## Records for this task

(** With a zero [tau2] the round raises after its Gamma draw. *)
Lemma gibbs_body_tau2_zero i s g lam g1 :
  tau2 h = Fin 0 ->
  gamma_rvs P (shape_spec h) (scale_spec returns h (mu s) (sigma2 s)) g
    = Some (lam, g1) ->
  gibbs_body P returns h i s g
  = Ran (inl ZeroDivisionError) g1
        [EvGamma (shape_spec h) (scale_spec returns h (mu s) (sigma2 s))].
Proof.
  intros Htau Hgam. unfold gibbs_body. rewrite gamma_scale_spec.
  assert (H2 : Fin 2 <> Fin 0) by (intros [= H2]; lra).
  change [EvGamma (shape_spec h) (scale_spec returns h (mu s) (sigma2 s))]
    with ([] ++ [EvGamma (shape_spec h) (scale_spec returns h (mu s) (sigma2 s))]
          ++ []).
  eapply bind_yields; [apply py_truediv_ok; exact H2 |].
  eapply bind_yields;
    [apply call_some; exact Hgam |].
  apply bind_inl. rewrite Htau. apply py_truediv_zero.
Qed.

(** A NaN among the Gamma scales makes the round raise at its first draw. *)
Lemma gibbs_body_nan_scale i s g :
  SamplerLaws P ->
  NaN ∈ scale_spec returns h (mu s) (sigma2 s) ->
  gibbs_body P returns h i s g
  = Ran (inl ValueError) g
        [EvGamma (shape_spec h) (scale_spec returns h (mu s) (sigma2 s))].
Proof.
  intros HL Hnan. unfold gibbs_body. rewrite gamma_scale_spec.
  assert (H2 : Fin 2 <> Fin 0) by (intros [= H2]; lra).
  change [EvGamma (shape_spec h) (scale_spec returns h (mu s) (sigma2 s))]
    with ([] ++ [EvGamma (shape_spec h) (scale_spec returns h (mu s) (sigma2 s))]).
  eapply bind_yields; [apply py_truediv_ok; exact H2 |].
  apply bind_inl. apply call_none.
  apply (gamma_rvs_nan P HL). exact Hnan.
Qed.

Lemma shape_spec_pos : is_pos (nu h) -> is_pos (shape_spec h).
Proof.
  intros Hnu. unfold shape_spec.
  apply is_pos_div; [| apply is_pos_Fin; lra].
  apply is_pos_add_l; [exact Hnu |]. apply is_pos_nonneg, is_pos_Fin. lra.
Qed.

Lemma scale_spec_pos m sg :
  Forall is_fin returns -> is_pos (nu h) -> is_fin m -> is_pos sg ->
  Forall is_pos (scale_spec returns h m sg).
Proof.
  intros Hret Hnu Hm Hsg. unfold scale_spec. apply List.Forall_map.
  eapply Forall_impl; [exact Hret |]. intros r Hr. cbv beta.
  apply is_pos_div; [apply is_pos_Fin; lra |]. apply is_pos_add_l; [exact Hnu |].
  apply is_nonneg_div; [| exact Hsg].
  apply is_nonneg_square, is_fin_sub; assumption.
Qed.

Lemma well_formed_drawable : well_formed returns h -> drawable returns h.
Proof.
  intros [Hret Hnu Hmu0 Htau Ha0 Hb0]. split; try assumption.
  unfold a_n_spec. apply is_pos_add_l; [exact Ha0 |].
  apply is_nonneg_div; [apply is_nonneg_of_nat | apply is_pos_Fin; lra].
Qed.

(** On a state with a finite [mu] and a positive [sigma2] the three draws
    are made on parameters of their domains, and the round returns such a
    state again. *)
Lemma gibbs_body_ok i s g :
  SamplerLaws P -> drawable returns h ->
  is_fin (mu s) -> is_pos (sigma2 s) ->
  exists lam m sg g',
    gibbs_body P returns h i s g
    = Ran (inr (round_result i s lam m sg)) g' (round_events returns h s lam m) /\
    Forall is_pos lam /\ length lam = length returns /\
    is_fin m /\ is_pos sg.
Proof.
  intros HL [Hret Hnu Hmu0 Htau Han Hb0] Hmu Hsg.
  assert (H1 : is_pos (Fin 1)) by (apply is_pos_Fin; lra).
  assert (H2 : is_pos (Fin 2)) by (apply is_pos_Fin; lra).
  assert (Hshape := shape_spec_pos Hnu).
  assert (Hscale := scale_spec_pos (mu s) (sigma2 s) Hret Hnu Hmu Hsg).
  destruct (gamma_rvs_ok P HL _ _ g Hshape Hscale)
    as (lam & g1 & Hgam & Hlen & Hlam).
  assert (Htn : is_pos (tau2_n_spec h lam (sigma2 s))).
  { unfold tau2_n_spec. apply is_pos_div; [exact H1 |].
    apply is_pos_add_l; [apply is_pos_div; assumption |].
    apply is_nonneg_div; [| exact Hsg]. apply is_nonneg_sum.
    eapply Forall_impl; [exact Hlam | apply is_pos_nonneg]. }
  assert (Hmn : is_fin (mu_n_spec returns h lam (sigma2 s))).
  { unfold mu_n_spec. apply is_fin_mul; [apply is_pos_fin; exact Htn |].
    apply is_fin_add; [apply is_fin_div; assumption |].
    apply is_fin_div; [| exact Hsg]. apply is_fin_sum.
    apply (Forall_mul_arr is_pos is_fin); [| assumption | assumption].
    intros x y Hx Hy. apply is_fin_mul; [apply is_pos_fin |]; assumption. }
  destruct (random_normal_ok P HL _ _ g1 Hmn (is_nonneg_sqrt _ Htn))
    as (m & g2 & Hnorm).
  assert (Hbn : is_pos (b_n_spec returns h lam (Fin m))).
  { unfold b_n_spec. apply is_pos_add_l; [exact Hb0 |].
    apply is_nonneg_mul; [exists (1/2)%R; split; [reflexivity | lra] |].
    apply is_nonneg_sum.
    apply (Forall_mul_arr is_pos is_nonneg); [| exact Hlam |].
    - intros x y Hx Hy. apply is_nonneg_mul; [apply is_pos_nonneg |]; assumption.
    - apply List.Forall_map. eapply Forall_impl; [exact Hret |].
      intros r Hr. cbv beta. apply is_nonneg_square, is_fin_sub; [exact Hr |].
      exists m. reflexivity. }
  destruct (invgamma_rvs_ok P HL _ _ g2 Han Hbn) as (sg & g3 & Hinv & Hpos).
  exists lam, (Fin m), (Fin sg), g3.
  split; [| split; [exact Hlam | split; [| split]]].
  - eapply gibbs_body_run; [apply is_pos_not_zero; exact Htau | | |]; eassumption.
  - rewrite Hlen. unfold scale_spec. apply length_map.
  - exists m. reflexivity.
  - exists sg. auto.
Qed.

End Round.

(** ** The chain *)

Section Chain.

Context {P : Sampler}.
Variable returns : list float64.
Variable h : hyper.

Lemma np_zeros_ok (g : rng P) :
  (0 <= n_iter h)%Z ->
  np_zeros P (n_iter h) g = Ran (inr (replicate (Z.to_nat (n_iter h)) (Fin 0))) g [].
Proof.
  intros Hn. unfold np_zeros. destruct (Z.ltb_spec (n_iter h) 0); [lia | reflexivity].
Qed.

Lemma np_zeros_neg (g : rng P) :
  (n_iter h < 0)%Z -> np_zeros P (n_iter h) g = Ran (inl ValueError) g [].
Proof.
  intros Hn. unfold np_zeros. destruct (Z.ltb_spec (n_iter h) 0); [reflexivity | lia].
Qed.

Lemma gibbs_init_ok (g : rng P) :
  (0 <= n_iter h)%Z ->
  gibbs_init P returns h g = Ran (inr (init_state returns h)) g [].
Proof.
  intros Hn. unfold gibbs_init.
  change (@nil event) with ([] ++ [] ++ [] ++ @nil event).
  eapply bind_yields; [apply np_zeros_ok; exact Hn |].
  eapply bind_yields; [apply np_zeros_ok; exact Hn |].
  eapply bind_yields; [apply np_zeros_ok; exact Hn |].
  reflexivity.
Qed.

Lemma gibbs_init_neg (g : rng P) :
  (n_iter h < 0)%Z -> gibbs_init P returns h g = Ran (inl ValueError) g [].
Proof.
  intros Hn. unfold gibbs_init. apply bind_inl. apply np_zeros_neg. exact Hn.
Qed.

Lemma gibbs_init_inv (g : rng P) s g' l :
  gibbs_init P returns h g = Ran (inr s) g' l ->
  (0 <= n_iter h)%Z /\ s = init_state returns h /\ g' = g /\ l = [].
Proof.
  destruct (Z.lt_ge_cases (n_iter h) 0) as [Hn | Hn].
  - rewrite gibbs_init_neg by exact Hn. discriminate.
  - rewrite gibbs_init_ok by exact Hn. intros H; injection H as <- <- <-. auto.
Qed.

## What to do
Only the lines from the start of the material through the line containing "intros Hret Hnu" belong in the answer, each copied exactly.

## Response area
(** With a zero [tau2] the round raises after its Gamma draw. *)
Lemma gibbs_body_tau2_zero i s g lam g1 :
  tau2 h = Fin 0 ->
  gamma_rvs P (shape_spec h) (scale_spec returns h (mu s) (sigma2 s)) g
    = Some (lam, g1) ->
  gibbs_body P returns h i s g
  = Ran (inl ZeroDivisionError) g1
        [EvGamma (shape_spec h) (scale_spec returns h (mu s) (sigma2 s))].
Proof.
  intros Htau Hgam. unfold gibbs_body. rewrite gamma_scale_spec.
  assert (H2 : Fin 2 <> Fin 0) by (intros [= H2]; lra).
  change [EvGamma (shape_spec h) (scale_spec returns h (mu s) (sigma2 s))]
    with ([] ++ [EvGamma (shape_spec h) (scale_spec returns h (mu s) (sigma2 s))]
          ++ []).
  eapply bind_yields; [apply py_truediv_ok; exact H2 |].
  eapply bind_yields;
    [apply call_some; exact Hgam |].
  apply bind_inl. rewrite Htau. apply py_truediv_zero.
Qed.

(** A NaN among the Gamma scales makes the round raise at its first draw. *)
Lemma gibbs_body_nan_scale i s g :
  SamplerLaws P ->
  NaN ∈ scale_spec returns h (mu s) (sigma2 s) ->
  gibbs_body P returns h i s g
  = Ran (inl ValueError) g
        [EvGamma (shape_spec h) (scale_spec returns h (mu s) (sigma2 s))].
Proof.
  intros HL Hnan. unfold gibbs_body. rewrite gamma_scale_spec.
  assert (H2 : Fin 2 <> Fin 0) by (intros [= H2]; lra).
  change [EvGamma (shape_spec h) (scale_spec returns h (mu s) (sigma2 s))]
    with ([] ++ [EvGamma (shape_spec h) (scale_spec returns h (mu s) (sigma2 s))]).
  eapply bind_yields; [apply py_truediv_ok; exact H2 |].
  apply bind_inl. apply call_none.
  apply (gamma_rvs_nan P HL). exact Hnan.
Qed.

Lemma shape_spec_pos : is_pos (nu h) -> is_pos (shape_spec h).
Proof.
  intros Hnu. unfold shape_spec.
  apply is_pos_div; [| apply is_pos_Fin; lra].
  apply is_pos_add_l; [exact Hnu |]. apply is_pos_nonneg, is_pos_Fin. lra.
Qed.

Lemma scale_spec_pos m sg :
  Forall is_fin returns -> is_pos (nu h) -> is_fin m -> is_pos sg ->
  Forall is_pos (scale_spec returns h m sg).
Proof.
  intros Hret Hnu Hm Hsg. unfold scale_spec. apply List.Forall_map.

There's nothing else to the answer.